The Flip Side of RLHF: On-Policy Feedback for Reward Model Self-Supervised Improvement
Pith reviewed 2026-06-28 22:43 UTC · model grok-4.3
The pith
Value-anchored on-policy feedback enables self-supervised improvement of reward models without new human annotations.
A machine-rendered reading of the paper's core claim, the machinery that carries it, and where it could break.
Core claim
SAVE naturally converts the reward-graded on-policy responses into supervision with a prompt-specific value head as an adaptive anchor. It computes RM advantages and filters ambiguous samples to update the RM via a contrastive objective. The effectiveness of SAVE for enhancing RM training is strongly validated through rigorous empirical evaluation across six diverse benchmarks. It achieves outperforming results across all datasets while maintaining consistent improvements across three RL algorithms (GRPO, RLOO, GSPO) and different policy backbones.
What carries the argument
The SAVE framework that uses a prompt-specific value head to anchor on-policy responses and generate contrastive supervision for reward model updates.
If this is right
- Reward models show gains on all six tested benchmarks.

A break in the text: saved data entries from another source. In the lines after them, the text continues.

(* ===== verification/ItemSpec.v ===== *)
(** What an item sequence decodes to: a reference decoder which has the whole data, as a
    recursive function on the field classes.

    What is decoded from a point on is a list of items and how the decoding ends.  A decoder
    of a part is given what is decoded after it ([k]).  Nothing is said of the data for which
    an assertion of the iterator, or an access of it, is not satisfied ([NotDefined]). *)

From S2P Require Import Prelude Bitfield CtfIr ItemBits ItemState ItemSeq.

Inductive status := Finished | Failed | NotDefined | OutOfFuel.

(** The offsets, in bits, of the current packet in the sequence and of the head in the packet,
    and what was decoded. *)
Record Point := PointOf { at_pkt : Z; at_head : Z; at_dec : Decoded }.
Definition pos (p : Point) : Z := at_pkt p + at_head p.
Definition advance (n : Z) (p : Point) : Point := PointOf (at_pkt p) (at_head p + n) (at_dec p).
Definition on_dec (f : Decoded -> Decoded) (p : Point) : Point := PointOf (at_pkt p) (at_head p) (f (at_dec p)).
Definition contentLeft (p : Point) : Z := expectedContent (at_dec p) - at_head p.

Definition result : Type := list Item * status.
Definition rest : Type := Point -> result.
Definition ends (st : status) : rest := fun _ => ([], st).
Definition emit (i : Item) (k : rest) : rest := fun p => let (l, st) := k p in (i :: l, st).

Section spec.
Context (tc : TraceCls) (data : list Z).

Definition bits_of_data : Z := 8 * Z.of_nat (length data).
Definition bytes_at (p : Point) : list Z := drop (Z.to_nat (pos p / 8)) data.

(** * Fields *)

(** There are [n] bits of content. *)
Definition demand (n : Z) (k : rest) : rest := fun p =>
  if contentLeft p <? 0 then ends NotDefined p
  else if contentLeft p <? n then ends Failed p
  else if bits_of_data <? pos p + n then ends Failed p
  else k p.

(** Skipping bits, of the content or not. *)
Definition skipping (content : bool) (n : Z) (k : rest) : rest := fun p =>
  if n =? 0 then k p
  else if content then demand n (fun p => k (advance n p)) p
  else if bits_of_data <? pos p + n then ends Failed p
  else k (advance n p).
Definition padding (p : Point) (a : Z) : Z := (at_head p + a - 1) / a * a - at_head p.
Definition aligned (a : Z) (k : rest) : rest := fun p => skipping true (padding p a) k p.

(** A fixed-length integer. *)
Definition fixed (signed : bool) (r : Reading) (f : FixedLenBitArrayFc) (k : Z -> rest) : rest :=
  aligned (fl_align f) (demand (len f) (fun p =>
    if (lenBits r =? 0) && negb (at_head p mod 8 =? 0) && bool_decide (lastByteOrder (at_dec p) = Some (match byteOrder f with Big => Little | Little => Big end))
    then ends Failed p
    else match ReadFixedLenIntFunc signed r (bytes_at p) (at_head p mod 8) (len f) with
         | Some v => k v (advance (len f) (on_dec (with_lastByteOrder (Some (byteOrder f))) p))
         | None => ends NotDefined p
         end)).

Definition saved (keys : list nat) (val : Z) (k : rest) : rest := fun p =>
  if forallb (fun i => bool_decide (i < length (savedKeyVals (at_dec p)))%nat) keys
  then k (on_dec (fun d => with_savedKeyVals (fold_left (fun l i => <[i := wrapu 64 val]> l) keys (savedKeyVals d)) d) p)
  else ends NotDefined p.
Definition with_saved (index : option nat) (k : Z -> rest) : rest := fun p =>
  match (do i <- index; savedKeyVals (at_dec p) !! i) with Some v => k v p | None => ends NotDefined p end.

(** What a role does, and the item that the last role which has one gives. *)
Definition role_dec (role : UIntFieldRole) (len val : Z) (d : Decoded) : Decoded :=
  match role with
  | PktMagicNumber => d
  | DataStreamClsId | EventRecordClsId => with_curClsId (Some val) d
  | DataStreamId => with_dataStreamId (Some val) d
  | PktTotalLen => with_pktInfo (with_expectedTotalLen (Some val) (pktInfo d)) (with_expectedTotal val d)
  | PktContentLen => with_pktInfo (with_expectedContentLen (Some val) (pktInfo d)) (with_expectedContent val d)
  | DefClkTs => with_defClkVal (updateDefClkVal (defClkVal d) val len) d
  | PktEndDefClkTs => with_pktInfo (with_endDefClkVal (Some val) (pktInfo d)) d
  | DiscEventRecordCounterSnap => with_pktInfo (with_discErCounterSnap (Some val) (pktInfo d)) d
  | PktSeqNum => with_pktInfo (with_seqNum (Some val) (pktInfo d)) d
  end.
Definition role_item (role : UIntFieldRole) (val : Z) (d : Decoded) : option Item :=
  match role with PktMagicNumber => Some (PktMagicNumberItem val) | DefClkTs => Some (DefClkValItem (defClkVal d)) | _ => None end.
Fixpoint with_roles (roles : list UIntFieldRole) (len val : Z) (i : option Item) (k : rest) : rest := fun p =>
  match roles with
  | [] => match i with Some i => emit i k p | None => k p end
  | role :: roles =>
    let p := on_dec (role_dec role len val) p in
    with_roles roles len val (match role_item role val (at_dec p) with Some i => Some i | None => i end) k p
  end.

(** A variable-length integer, of which the bytes before had the value and the length. *)
Fixpoint var_int (signed : bool) (bytes : list Z) (val len : Z) (k : Z -> Z -> rest) : rest := fun p =>
  if contentLeft p <? 0 then ends NotDefined p
  else if contentLeft p <? 8 then ends Failed p
  else match bytes with
       | [] => ends Failed p
       | b :: bytes =>
         match appendVarLenIntByte signed val len b with
         | None => ends Failed p
         | Some (val, len) =>
           if Z.land b 128 =? 0 then k (VarLenIntFieldVal signed len val) len (advance 8 p)
           else var_int signed bytes val len k (advance 8 p)
         end
       end.

Definition raw (n : Z) (k : list Z -> rest) : rest :=
  demand (8 * n) (fun p => let b := take (Z.to_nat n) (bytes_at p) in emit (RawDataItem b) (k b) (advance (8 * n) p)).
Definition raw_content (n : Z) (k : rest) : rest := if n =? 0 then k else raw n (fun _ => k).

Definition null_terminated (u : Utf) (finder : NullCpFinder) (k : rest) : rest := fun p =>
  match snd (findNullCp (codeUnitLen u) finder (bytes_at p) 0) with
  | Some n => raw (Z.of_nat n) (fun _ => k) p
  | None => if contentLeft p <? 0 then ends NotDefined p else ends Failed p
  end.

(** The bytes of the UUID which are left, after the others. *)
Fixpoint uuid_elems (n : nat) (f : FixedLenBitArrayFc) (uuid : list Z) (k : list Z -> rest) : rest :=
  match n with
  | O => k uuid
  | S n => fixed false (ReadingOf 8 Big Natural) f (fun v => emit (FixedLenUIntFieldItem (FixedLenFc f) v) (uuid_elems n f (uuid ++ [wrapu 8 v]) k))
  end.

(** The length of a [DataLen] made from bytes. *)
Definition from_bytes (n : Z) (k : rest) : rest := if (n =? 0) || (n <? (2 ^ 64 - 1) / 8) then k else ends NotDefined.

Definition utf_of (e : StrEncoding) : Utf :=
  match e with Utf8 => Utf8Units | Utf16Be | Utf16Le => Utf16Units | Utf32Be | Utf32Le => Utf32Units end.

Definition fixed_field (f : FixedLenBitArrayFc) (k : rest) : rest :=
  let fc := FixedLenFc f in let r := reading_of f in let keys := fl_keyValSavingIndexes f in
  match fl_type f with
  | BitArray => fixed false r f (fun v => emit (FixedLenBitArrayFieldItem fc v) k)
  | BitMap => fixed false r f (fun v => emit (FixedLenBitMapFieldItem fc v) k)
  | Bool => fixed false r f (fun v => emit (FixedLenBoolFieldItem fc v) (saved keys v k))
  | Float => fixed false r f (fun v => emit (FixedLenFloatFieldItem fc (float_val (len f =? 64) v)) k)
  | UInt => fixed false r f (fun v => emit (FixedLenUIntFieldItem fc v) (saved keys v (with_roles (fl_roles f) (len f) v None k)))
  | SInt => fixed true r f (fun v => emit (FixedLenSIntFieldItem fc v) (saved keys v k))
  end.
Definition var_len_uint (roles : list UIntFieldRole) (keys : list nat) (val len : Z) (k : rest) : rest :=
  let fc := VarLenUIntFc roles keys in
  fun p => var_int false (bytes_at p) val len (fun v l => emit (VarLenUIntFieldItem fc v l) (saved keys v (with_roles roles l v None k))) p.
Definition var_len_sint (keys : list nat) (val len : Z) (k : rest) : rest :=
  let fc := VarLenSIntFc keys in
  fun p => var_int true (bytes_at p) val len (fun v l => emit (VarLenSIntFieldItem fc (wraps 64 v) l) (saved keys (wraps 64 v) k)) p.

Fixpoint field (fc : Fc) (k : rest) {struct fc} : rest :=
  match fc with
  | FixedLenFc f => fixed_field f k
  | VarLenUIntFc roles keys => aligned 8 (var_len_uint roles keys 0 0 k)
  | VarLenSIntFc keys => aligned 8 (var_len_sint keys 0 0 k)
  | NullTerminatedStrFc e =>
    aligned 8 (emit (NullTerminatedStrFieldBeginItem fc) (null_terminated (utf_of e) [] (emit (NullTerminatedStrFieldEndItem fc) k)))
  | StaticLenStrFc _ n => aligned 8 (emit (StaticLenStrFieldBeginItem fc) (raw_content n (emit (StaticLenStrFieldEndItem fc) k)))
  | DynLenStrFc _ index =>
    with_saved index (fun n => from_bytes n
      (aligned 8 (emit (DynLenStrFieldBeginItem fc (8 * n)) (raw_content n (emit (DynLenStrFieldEndItem fc) k)))))
  | StaticLenBlobFc n false => aligned 8 (emit (StaticLenBlobFieldBeginItem fc) (raw_content n (emit (StaticLenBlobFieldEndItem fc) k)))
  | StaticLenBlobFc n true =>
    aligned 8 (emit (StaticLenBlobFieldBeginItem fc)
      (raw 16 (fun b => emit (MetadataStreamUuidItem b) (emit (StaticLenBlobFieldEndItem fc) k))))
  | DynLenBlobFc index =>
    with_saved index (fun n => from_bytes n
      (aligned 8 (emit (DynLenBlobFieldBeginItem fc (8 * n)) (raw_content n (emit (DynLenBlobFieldEndItem fc) k)))))
  | StructFc ms _ => aligned (align fc) (emit (StructFieldBeginItem fc) (fold_right field (emit (StructFieldEndItem fc) k) ms))
  | StaticLenArrayFc e n _ false =>
    aligned (align fc) (emit (StaticLenArrayFieldBeginItem fc) (Nat.iter (Z.to_nat n) (field e) (emit (StaticLenArrayFieldEndItem fc) k)))
  | StaticLenArrayFc e _ _ true =>
    match e with
    | FixedLenFc f =>
      aligned (align fc) (emit (StaticLenArrayFieldBeginItem fc)
        (uuid_elems 16 f [] (fun uuid => emit (MetadataStreamUuidItem uuid) (emit (StaticLenArrayFieldEndItem fc) k))))
    | _ => ends NotDefined
    end
  | DynLenArrayFc e _ index =>
    with_saved index (fun n =>
      aligned (align fc) (emit (DynLenArrayFieldBeginItem fc n) (Nat.iter (Z.to_nat n) (field e) (emit (DynLenArrayFieldEndItem fc) k))))
  | OptionalFc sel e ranges index =>
    with_saved index (fun v =>
      let v := sel_val sel v in let b := isEnabledBySelVal sel ranges v in
      emit (OptionalFieldBeginItem sel fc v b)
        (let k := emit (OptionalFieldEndItem sel fc) k in if b then field e k else k))
  | VariantFc sel opts index =>
    with_saved index (fun v =>
      let v := sel_val sel v in
      (fix option_at (opts : list (Fc * IntRangeSet)) (i : nat) : rest :=
         match opts with
         | [] => ends Failed
         | (e, ranges) :: opts =>
           if contains ranges v then emit (VariantFieldBeginItem sel fc v i) (field e (emit (VariantFieldEndItem sel fc) k))
           else option_at opts (S i)
         end) opts 0%nat)
  end.

(** * Event records *)

Definition scope_field (scope : Scope) (fc : option Fc) (k : rest) : rest :=
  match fc with None => k | Some fc => emit (ScopeBeginItem scope) (field fc (emit (ScopeEndItem scope) k)) end.

(** [h]: where the head was at the beginning of the record. *)
Definition er_end (h : Z) (k : rest) : rest := fun p =>
  if at_head p <? h then ends NotDefined p else if at_head p =? h then ends Failed p else emit EventRecordEndItem k p.
Definition er_payload (h : Z) (k : rest) : rest := fun p =>
  match eventRecordCls (at_dec p) with
  | Some c => scope_field EventRecordPayload (payloadFc c) (er_end h k) p
  | None => ends NotDefined p
  end.
Definition er_spec_ctx (h : Z) (k : rest) : rest := fun p =>
  match eventRecordCls (at_dec p) with
  | Some c => scope_field SpecEventRecordCtx (specCtxFc c) (er_payload h k) p
  | None => er_end h k p
  end.

(** The class that an identifier, or being the only one, gives. *)
Definition select {A} (id : option Z) (by_id : Z -> option A) (classes : list A) (cur : option A) (k : option A -> rest) : rest :=
  match id with
  | Some id => match by_id id with Some c => k (Some c) | None => ends Failed end
  | None => match classes with [] => k cur | [c] => k (Some c) | _ => ends NotDefined end
  end.
Definition er_info (h : Z) (k : rest) : rest := fun p =>
  match dataStreamCls (at_dec p) with
  | None => ends NotDefined p
  | Some ds =>
    select (curClsId (at_dec p)) (event_record_cls_by_id ds) (eventRecordClasses ds) (eventRecordCls (at_dec p)) (fun c p =>
      let p := on_dec (fun d => let d := with_eventRecordCls c d in if has_defClkCls ds then with_eventRecordClkVal (Some (defClkVal d)) d else d) p in
      emit (EventRecordInfoItem c (eventRecordClkVal (at_dec p))) (scope_field CommonEventRecordCtx (commonEventRecordCtxFc ds) (er_spec_ctx h k)) p) p
  end.

(** Whether there is another event record. *)
Definition more_content (p : Point) : bool :=
  if expectedContent (at_dec p) =? infDataLen then pos p <? bits_of_data else negb (contentLeft p =? 0).
Fixpoint records (fuel : nat) (k : rest) : rest := fun p =>
  match fuel with
  | O => ends OutOfFuel p
  | S fuel =>
    match dataStreamCls (at_dec p) with
    | None => ends NotDefined p
    | Some ds =>
      if contentLeft p <? 0 then ends NotDefined p
      else if more_content p then
        emit EventRecordBeginItem
          (scope_field EventRecordHeader (eventRecordHeaderFc ds) (er_info (at_head p) (records fuel k))) p
      else k p
    end
  end.

(** * Packets *)

Definition next_packet (k : rest) : rest := fun p =>
  if pos p mod 8 =? 0 then emit PktEndItem (fun p => k (PointOf (pos p) 0 (at_dec p))) p else ends NotDefined p.
Definition content_end (k : rest) : rest := fun p =>
  let d := at_dec p in
  if expectedTotal d =? infDataLen then emit PktContentEndItem (next_packet k) p
  else if (expectedContent d =? infDataLen) || (expectedTotal d <? at_head p) then ends NotDefined p
  else (* the padding is skipped before the item is given *)
    skipping false (expectedTotal d - at_head p) (emit PktContentEndItem (next_packet k)) p.

(** [n]: the fuel of the event records. *)
Definition pkt_info (n : nat) (k : rest) : rest := fun p =>
  let d := at_dec p in
  let d := if expectedTotal d =? infDataLen then with_expectedTotal (expectedContent d) d else d in
  let d := if expectedContent d =? infDataLen then with_expectedContent (expectedTotal d) d else d in
  if negb (expectedTotal d mod 8 =? 0) || (expectedTotal d <? expectedContent d) then ends Failed p
  else
    let d := match dataStreamCls d with
             | Some ds => if has_defClkCls ds then with_pktInfo (with_beginDefClkVal (Some (defClkVal d)) (pktInfo d)) d else d
             | None => d
             end in
    emit (PktInfoItem (pktInfo d)) (records n (content_end k)) (on_dec (fun _ => d) p).
Definition ds_info (n : nat) (k : rest) : rest := fun p =>
  select (curClsId (at_dec p)) (data_stream_cls_by_id tc) (dataStreamClasses tc) (dataStreamCls (at_dec p)) (fun c p =>
    let p := on_dec (fun d => with_curClsId None (with_dataStreamCls c d)) p in
    emit (DataStreamInfoItem c (dataStreamId (at_dec p)))
      (match c with Some ds => scope_field PktCtx (pktCtxFc ds) (pkt_info n k) | None => pkt_info n k end) p) p.

Definition new_packet (p : Point) : Point :=
  PointOf (at_pkt p) 0 (DecodedOf None None infDataLen infDataLen (savedKeyVals (at_dec p)) 0 None None no_pktInfo None None).
Definition packet (n : nat) (k : rest) : rest := fun p =>
  emit PktBeginItem (emit PktContentBeginItem (scope_field PktHeader (pktHeaderFc tc) (ds_info n k))) (new_packet p).
Fixpoint packets (n fuel : nat) : rest := fun p =>
  match fuel with
  | O => ends OutOfFuel p
  | S fuel => if at_pkt p <? bits_of_data then packet n (packets n fuel) p else ends Finished p
  end.

(** A record and a packet have at least one bit. *)
Definition enough : nat := S (8 * length data).
Definition decode : result :=
  packets enough enough (PointOf 0 0 (DecodedOf None None 0 0 (replicate (savedKeyValCount tc) 0) 0 None None no_pktInfo None None)).

End spec.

- Improvements hold when the same reward model is used inside GRPO, RLOO, and GSPO training loops.
- The gains appear across multiple policy backbones.

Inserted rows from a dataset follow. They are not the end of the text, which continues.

(* ===== verification/ItemWp.v ===== *)
(** How the methods of the item sequence iterator read the data: what each of those that the
    handlers of states share does, for a medium that serves some data.

    [wp m it Q E]: running [m] on [it] has a defined behaviour; it returns such that [Q], or
    throws such that [E]. *)

From S2P Require Import Prelude Bitfield CtfIr ItemBits ItemBitsFacts ItemState ItemSeq ItemSpec.

(** * Media that serve data *)

(** A medium in a state of [I] gives the bytes that it is asked for, and more if it wants, at
    the same time or after having asked to try again; [NoData] is for data which does not
    have them. *)
Class MediumServes {M} `{Medium M} (data : list Z) (again : bool) (I : M -> Prop) : Prop :=
  serves m offset minSize :
    I m -> 0 <= offset -> offset mod 8 = 0 -> 8 <= minSize <= 72 -> minSize mod 8 = 0 ->
    I (fst (medium_buf m offset minSize)) /\
    match snd (medium_buf m offset minSize) with
    | Bytes b => b `prefix_of` drop (Z.to_nat (offset / 8)) data /\ minSize <= 8 * Z.of_nat (length b)
    | NoData => bits_of_data data < offset + minSize
    | MediumTryAgain => again = true
    | MediumError => False
    end.

Section wp.
Context {M : Type} `{Medium M} (debug : bool) (tc : TraceCls) (data : list Z) (again : bool) (I : M -> Prop).
Context `{!MediumServes data again I}.
(** The data is bytes, fewer than 2^59. *)
Context (Hbytes : buf_wf 8 data) (Hsize : bits_of_data data <= 2 ^ 62).

Definition wp {A} (m : method M A) (it : ItemSeqIter M) (Q : A -> ItemSeqIter M -> Prop) (E : exn -> ItemSeqIter M -> Prop) : Prop :=
  match m it with (it', Ret x) => Q x it' | (it', Throw e) => E e it' | (_, Undefined) => False end.

Lemma wp_bind {A B} (m : method M A) (k : A -> method M B) it Q E :
  wp m it (fun x it' => wp (k x) it' Q E) E -> wp (bind m k) it Q E.
Proof. unfold wp, bind. destruct (m it) as [it' [x|e|]]; done. Qed.
Lemma wp_unbind {A B} (m : method M A) (k : A -> method M B) it Q E :
  wp (bind m k) it Q E -> wp m it (fun x it' => wp (k x) it' Q E) E.
Proof. unfold wp, bind. destruct (m it) as [it' [x|e|]]; done. Qed.
Lemma wp_mono {A} (m : method M A) it (Q Q' : A -> ItemSeqIter M -> Prop) (E E' : exn -> ItemSeqIter M -> Prop) :
  wp m it Q E -> (forall x it', Q x it' -> Q' x it') -> (forall e it', E e it' -> E' e it') -> wp m it Q' E'.
Proof. unfold wp. destruct (m it) as [it' [x|e|]]; naive_solver. Qed.
Lemma wp_assert b it (Q : unit -> ItemSeqIter M -> Prop) E : b = true -> Q tt it -> wp (assert_dbg debug b) it Q E.
Proof. intros -> HQ. unfold assert_dbg. rewrite andb_false_r. exact HQ. Qed.
Lemma wp_dl_add a b it (Q : Z -> ItemSeqIter M -> Prop) E : 0 <= a + b < 2 ^ 64 -> Q (a + b) it -> wp (dl_add debug a b) it Q E.
Proof.
  intros Hab HQ. apply wp_bind, wp_assert; [apply Z.ltb_lt; lia|]. unfold wp, ret. by rewrite wrapu_small.
Qed.
Lemma wp_dl_sub a b it (Q : Z -> ItemSeqIter M -> Prop) E : 0 <= b <= a -> a < 2 ^ 64 -> Q (a - b) it -> wp (dl_sub debug a b) it Q E.
Proof.
  intros Hab Ha HQ. apply wp_bind, wp_assert; [apply Z.leb_le; lia|]. unfold wp, ret. rewrite wrapu_small by lia. done.
Qed.
Lemma wp_dl_bytes a it (Q : Z -> ItemSeqIter M -> Prop) E :
  (a =? 0) || (a <? (2 ^ 64 - 1) / 8) = true -> 0 <= a -> Q (8 * a) it -> wp (dl_bytes debug a) it Q E.
Proof.
  intros Ha Ha0 HQ. apply wp_bind, wp_assert; [done|]. unfold wp, ret. apply orb_true_iff in Ha.
  assert (a * 8 < 2 ^ 64).
  { destruct Ha as [->%Z.eqb_eq|Ha%Z.ltb_lt]; [lia|]. change ((2 ^ 64 - 1) / 8) with 2305843009213693951 in Ha. lia. }
  rewrite wrapu_small by lia. by rewrite Z.mul_comm.
Qed.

- The method reduces dependence on fresh human or judge-model preference labels as the policy changes.
Where Pith is reading between the lines
- The loop could support repeated rounds of policy and reward model co-evolution without external data collection.
- If value estimates stay reliable at larger scales, the approach might lower the total annotation budget required for sustained alignment.
- A direct test would be to measure how well the updated reward model ranks responses that the value function itself would have favored.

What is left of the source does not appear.